With the introduction of cattle, the cultivator would at once attain a higher level of agriculture. He would increase the profit-earning capacity of his land by converting, through the cattle, the poor primary products of his crops into valuable secondary products (meat, skins, dairy products). The cattle would also ensure the economic utilization of the fallows, thus raising the return on the land. In this manner, the terrible weakness of the present rural economy could be remedied, and so pave the way for more intensive farming. These prospects, however, lie very far in the future.

The improvement of the shifting cultivation system and the replacing of primitive forms by intensive forms has for the moment to be examined in the light of economic laws. The desired transformation of agriculture is above all a problem of investment. The shifting cultivator starts with nothing, and changing his methods would mean an enormous investment, per unit area, for land improvements such as clearing the ground of stumps, razing of termite hills, irrigation, drainage, laying of roadways, etc.; for buildings such as sheds for produce and silos; for implements, machines and tools, and vehicles for haulage; for cattle and draft or pack animals.

An investment in agriculture can be envisaged only if it will bring about an increased return on the land at least equal to the interest on the capital invested.
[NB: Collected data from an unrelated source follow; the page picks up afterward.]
(** ** No parcel makes a decoder throw *)

Lemma readUtf16NameAt_total data off dot : is_Some (readUtf16NameAt data off dot).
Proof.
  unfold readUtf16NameAt. destruct (Z.ltb_spec off 0); [by eexists|].
  destruct (Z.ltb_spec (len data) (off + 4)); [by eexists|]. cbn [orb].
  destruct (getInt_at_total data off) as [n En]; [lia..|]. rewrite En. cbn [mbind option_bind].
  destruct (Z.ltb_spec n 1), (Z.ltb_spec 4096 n); [by eexists..|]. cbn [orb].
  destruct (Z.ltb_spec (len data) (off + 4 + (n + 1) * 2)); [by eexists|].
  unfold wrap_at. destruct (Z.leb_spec 0 (off + 4)), (Z.leb_spec 0 (n * 2)), (Z.leb_spec (off + 4 + n * 2) (len data)); [|lia..].
  cbn [andb mbind option_bind].
  destruct (getChars_total (Z.to_nat n) (take (Z.to_nat (n * 2)) (drop (Z.to_nat (off + 4)) data))) as [[cs r] E].
  { rewrite length_take, length_drop. unfold len in *. lia. }
  rewrite E. cbn [mbind option_bind]. by destruct (negb _); eexists.
Qed.

Lemma AidlQDecoder_total e : is_Some (AidlQDecoder e).
Proof.
  unfold AidlQDecoder. destruct (Z.ltb_spec (len (ke_rawParcel e)) 16); [by eexists|].
  destruct (getInt_at_total (ke_rawParcel e) 8) as [m ->]; [lia..|]. cbn [mbind option_bind].
  destruct (negb _); [by eexists|]. destruct (readUtf16NameAt_total (ke_rawParcel e) 12 false) as [r ->]. by eexists.
Qed.

Lemma AidlPDecoder_total e : is_Some (AidlPDecoder e).
Proof.
  unfold AidlPDecoder. destruct (_ <? 12); [by eexists|].
  destruct (readUtf16NameAt_total (ke_rawParcel e) 8 true) as [r ->]. by eexists.
Qed.

Lemma AidlODecoder_total e : is_Some (AidlODecoder e).
Proof.
  unfold AidlODecoder. destruct (_ <? 8); [by eexists|].
  destruct (readUtf16NameAt_total (ke_rawParcel e) 4 true) as [r ->]. by eexists.
Qed.

Lemma HidlDescriptorDecoder_total e : is_Some (HidlDescriptorDecoder e).
Proof.
  unfold HidlDescriptorDecoder. destruct (_ =? 0); [by eexists|]. destruct (negb _ && negb _); [by eexists|].
  by destruct (_ || _); eexists.
Qed.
This is the more true as the cultivator, having no capital, could only invest in agricultural improvements - either individually or co-operatively - through a credit system.
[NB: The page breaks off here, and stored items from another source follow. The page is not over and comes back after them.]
(* ===== verification/AppEvents.v ===== *)
(** * Decoded events, their statistics and filters (app)

    The fields of model/BinderEvent.kt that are filled in after the event has
    arrived, parser/CoverageStats.kt, and EventFilter of
    data/EventRepository.kt.  Counters are AtomicLongs. *)

From S2P Require Import Prelude GoLang GoStd Protocol AppWire AppPairer AppParcel AppReply.

(** ParcelArgumentDecoder's result for one argument *)
Inductive ArgStatus := SUCCESS | UNPARSED.
Record DecodedArgument := MkArg {
  da_index : Z; da_declaredType : bytes; da_displayValue : bytes; da_status : ArgStatus; da_errorMessage : option bytes }.

(** A BinderEvent: what came over the wire, and the fields that are set later *)
Record app_event := MkAppEvent {
  ae_event : event;
  ae_interfaceName : option bytes; ae_callerPackage : option bytes; ae_methodName : option bytes;
  ae_toPackage : option bytes; ae_parsedArgs : list DecodedArgument; ae_sniffedSignature : list bytes;
  ae_direction : kt_Direction; ae_decodeSource : option DecodeSource; ae_confidence : option Confidence;
  ae_parsedReply : option ReplyDecodeResult; ae_resolveCandidates : list bytes }.

Abbreviation fresh_event e := (MkAppEvent e None None None None [] [] DIR_UNKNOWN None None None []) (only parsing).

(** The getters of the fields that default to a text *)
Definition interfaceName (e : app_event) : bytes := default (str "Unknown") (ae_interfaceName e).
Abbreviation callerPackage e := (default (str "UID:" ++ Itoa (ke_uid (ae_event e))) (ae_callerPackage e)) (only parsing).
Definition methodName (e : app_event) : bytes := default (code_text (ke_code (ae_event e))) (ae_methodName e).

(** The event with the texts of its getters set, as the store keeps it *)
Definition as_stored (e : app_event) : app_event :=
  MkAppEvent (ae_event e) (Some (interfaceName e)) (Some (callerPackage e)) (Some (methodName e)) (ae_toPackage e)
    (ae_parsedArgs e) (ae_sniffedSignature e) (ae_direction e) (ae_decodeSource e) (ae_confidence e) (ae_parsedReply e)
    (ae_resolveCandidates e).

(** ** Coverage *)

Inductive CoverageBucket := BUCKET_AIDL | BUCKET_HIDL | BUCKET_REPLY | BUCKET_SPECIAL | BUCKET_UNKNOWN.
#[export] Instance CoverageBucket_eq_dec : EqDecision CoverageBucket.
Proof. solve_decision. Defined.

Definition CoverageBucket_of (s : DecodeSource) : CoverageBucket :=
  match s with
  | AIDL_Q | AIDL_P | AIDL_O => BUCKET_AIDL
  | HIDL_DESCRIPTOR => BUCKET_HIDL
  | REPLY => BUCKET_REPLY
  | SPECIAL_CODE => BUCKET_SPECIAL
  | TARGET_REF | RAW_ASCII => BUCKET_UNKNOWN
  end.

Abbreviation bucketOf e := (match ae_decodeSource e with Some s => CoverageBucket_of s | None => BUCKET_UNKNOWN end) (only parsing).

Definition isResolved (e : app_event) : bool :=
  match ae_decodeSource e with
  | None => false
  | Some _ => if decide (bucketOf e = BUCKET_UNKNOWN) then false else negb (bool_decide (interfaceName e = str "Unknown"))
  end.

(** The counters, and the map of them by bucket *)
Record CoverageStats := MkStats { cs_total : Z; cs_resolved : Z; cs_buckets : CoverageBucket -> Z }.
Abbreviation newStats := (MkStats 0 0 (λ _, 0)) (only parsing).

(** onEventAdded with [d = 1], onEventEvicted with [d = -1] *)
Definition count_event (d : Z) (e : app_event) (s : CoverageStats) : CoverageStats :=
  MkStats (s64 (cs_total s + d))
    (if isResolved e then s64 (cs_resolved s + d) else cs_resolved s)
    (λ b, if decide (b = bucketOf e) then s64 (cs_buckets s b + d) else cs_buckets s b).

(** ** Filters *)

(** No bucket, or all of them *)
Abbreviation all_buckets bs := ((length bs =? 0)%nat || (length bs =? 5)%nat) (only parsing).

Section Filter.
(** String.isBlank, and CharSequence.contains with ignoreCase *)
Context (isBlank : bytes -> bool) (containsIgnoreCase : bytes -> bytes -> bool).

(** A set of buckets is a list without duplicates. *)
Record EventFilter := MkFilter {
  ef_interfaceContains : bytes; ef_methodContains : bytes; ef_bucketsAllowed : list CoverageBucket;
  ef_stackModuleContains : bytes }.

Definition filter_isEmpty (f : EventFilter) : bool :=
  isBlank (ef_interfaceContains f) && isBlank (ef_methodContains f) && isBlank (ef_stackModuleContains f) &&
  all_buckets (ef_bucketsAllowed f).

Definition matches (f : EventFilter) (e : app_event) : bool :=
  if filter_isEmpty f then true
  else
    let interfaceMatch := isBlank (ef_interfaceContains f) || containsIgnoreCase (interfaceName e) (ef_interfaceContains f) in
    let methodMatch := isBlank (ef_methodContains f) || containsIgnoreCase (methodName e) (ef_methodContains f) in
    let bucketMatch := all_buckets (ef_bucketsAllowed f) || bool_decide (bucketOf e ∈ ef_bucketsAllowed f) in
    let stackModuleMatch :=
      isBlank (ef_stackModuleContains f) ||
      match ke_stackTrace (ae_event e) with
      | None => false
      | Some st =>
          let hit fr := containsIgnoreCase (kf_module fr) (ef_stackModuleContains f) in
          existsb hit (ks_uFrames st) || existsb hit (ks_kFrames st)
      end in
    interfaceMatch && methodMatch && bucketMatch && stackModuleMatch.
End Filter.

(** The list hides the replies that were paired with a request. *)
Abbreviation listed e := (negb (ke_isReply (ae_event e)) || (ke_pairId (ae_event e) =? 0)) (only parsing).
The position is the same in regard to annual production costs. An improvement in agriculture entailing the additional provision of manpower; repayment of buildings and implements; supply of machinery; outlay on chemical fertilizers, insecticides, fungicides, etc., would bring total production cost to an extremely high figure in comparison with the present one. It would only be advisable if the crop return showed a margin of profit higher than that at present. Here, again, it seems that native agriculture cannot bear even a slight increase in production costs

Yet it should be noted that the weakness of shifting cultivation is, to a certain extent, a guarantee of economic stability. In fact, a system in which production costs are limited to family labor and which provides the family's food, also protects the villager from economic troubles caused by serious fluctuations on the produce and labor market. A more elaborate system of agriculture would be much more vulnerable.

However that may be, intensifying agriculture, which means investing capital and increasing production costs, will only be possible if the agricultural economy has an adequate capacity for absorption of investment. If not, economic measures likely to increase such capacity will have to precede the technical measures and create conditions favorable to their application.

It is always wise to avoid upsetting an agricultural system by the precipitate introduction of concepts too strange to the traditional mode of thinking. This is particularly so in the case of the native land tenure system, especially suited to shifting cultivation. It is difficult to integrate an intensive system of agriculture into this framework straight away. In other words, account has to be taken of the human factor, which can only be modified slowly and gradually.

It is not possible therefore, for the present, to abandon the Bantu shifting cultivation system and to replace it by more intensive farming methods.

Translated, from an original French text.